WHAT YOU ARE ASKED TO DO
Transcribe exactly every line from the one with "empty array and" to the last line of the listing below, including both.

RECORDS
↓

(** * nico_ripser: population phase and heading alignment

    A shallow embedding of [src/main.py]: the phase extraction [to_phase]
    and the offset removal performed by [plot_phase_and_heading].

    Numbers.  numpy computes on IEEE doubles; here a double is idealised as
    a real number and a complex double as a pair of reals.  The two places
    where numpy leaves the finite numbers without raising (the mean of an
    empty array and the division by a zero offset, both answered with a
    RuntimeWarning and nan or inf cells) are kept apart by the [Lost]
    constructor of [array1]: an array of known length whose cells are no
    longer tracked.  A real number has one zero: the sign of a zero double
    is not modelled, and the angle of a zero cell is 0, which is numpy's
    answer for the zero whose two parts are positive zeros. *)

From Stdlib Require Import String.
From Stdlib Require Import Reals Lra Lia List Arith ZArith Bool Permutation.
Import ListNotations.

Local Open Scope R_scope.

(** ** Complex numbers, as numpy's complex128 over idealised doubles *)

Definition C : Type := (R * R)%type.

Definition Re (z : C) : R := fst z.
Definition Im (z : C) : R := snd z.

Definition Czero : C := (0, 0).

(** Promotion of a real to a complex, as numpy does in mixed arithmetic. *)
Definition RtoC (x : R) : C := (x, 0).

Definition Cadd (z w : C) : C := (Re z + Re w, Im z + Im w).

Definition Cmul (z w : C) : C :=
  (Re z * Re w - Im z * Im w, Re z * Im w + Im z * Re w).

(** Complex division, [(a+bi)/(c+di)]. *)
Definition Cdiv (z w : C) : C :=
  ((Re z * Re w + Im z * Im w) / (Re w * Re w + Im w * Im w),
   (Im z * Re w - Re z * Im w) / (Re w * Re w + Im w * Im w)).

Definition Cscale (a : R) (z : C) : C := (a * Re z, a * Im z).

(** Sum of a list of complex numbers, from the left as a loop would. *)
Definition Csum (l : list C) : C := fold_left Cadd l Czero.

↑

RESPONSE
    empty array and the division by a zero offset, both answered with a
    RuntimeWarning and nan or inf cells) are kept apart by the [Lost]
    constructor of [array1]: an array of known length whose cells are no
    longer tracked.  A real number has one zero: the sign of a zero double
    is not modelled, and the angle of a zero cell is 0, which is numpy's
    answer for the zero whose two parts are positive zeros. *)

From Stdlib Require Import String.
From Stdlib Require Import Reals Lra Lia List Arith ZArith Bool Permutation.
Import ListNotations.

Local Open Scope R_scope.

(** ** Complex numbers, as numpy's complex128 over idealised doubles *)

Definition C : Type := (R * R)%type.

Definition Re (z : C) : R := fst z.
Definition Im (z : C) : R := snd z.

Definition Czero : C := (0, 0).

(** Promotion of a real to a complex, as numpy does in mixed arithmetic. *)
Definition RtoC (x : R) : C := (x, 0).

Definition Cadd (z w : C) : C := (Re z + Re w, Im z + Im w).

Definition Cmul (z w : C) : C :=
  (Re z * Re w - Im z * Im w, Re z * Im w + Im z * Re w).

(** Complex division, [(a+bi)/(c+di)]. *)
Definition Cdiv (z w : C) : C :=
  ((Re z * Re w + Im z * Im w) / (Re w * Re w + Im w * Im w),
   (Im z * Re w - Re z * Im w) / (Re w * Re w + Im w * Im w)).

Definition Cscale (a : R) (z : C) : C := (a * Re z, a * Im z).

(** Sum of a list of complex numbers, from the left as a loop would. *)
Definition Csum (l : list C) : C := fold_left Cadd l Czero.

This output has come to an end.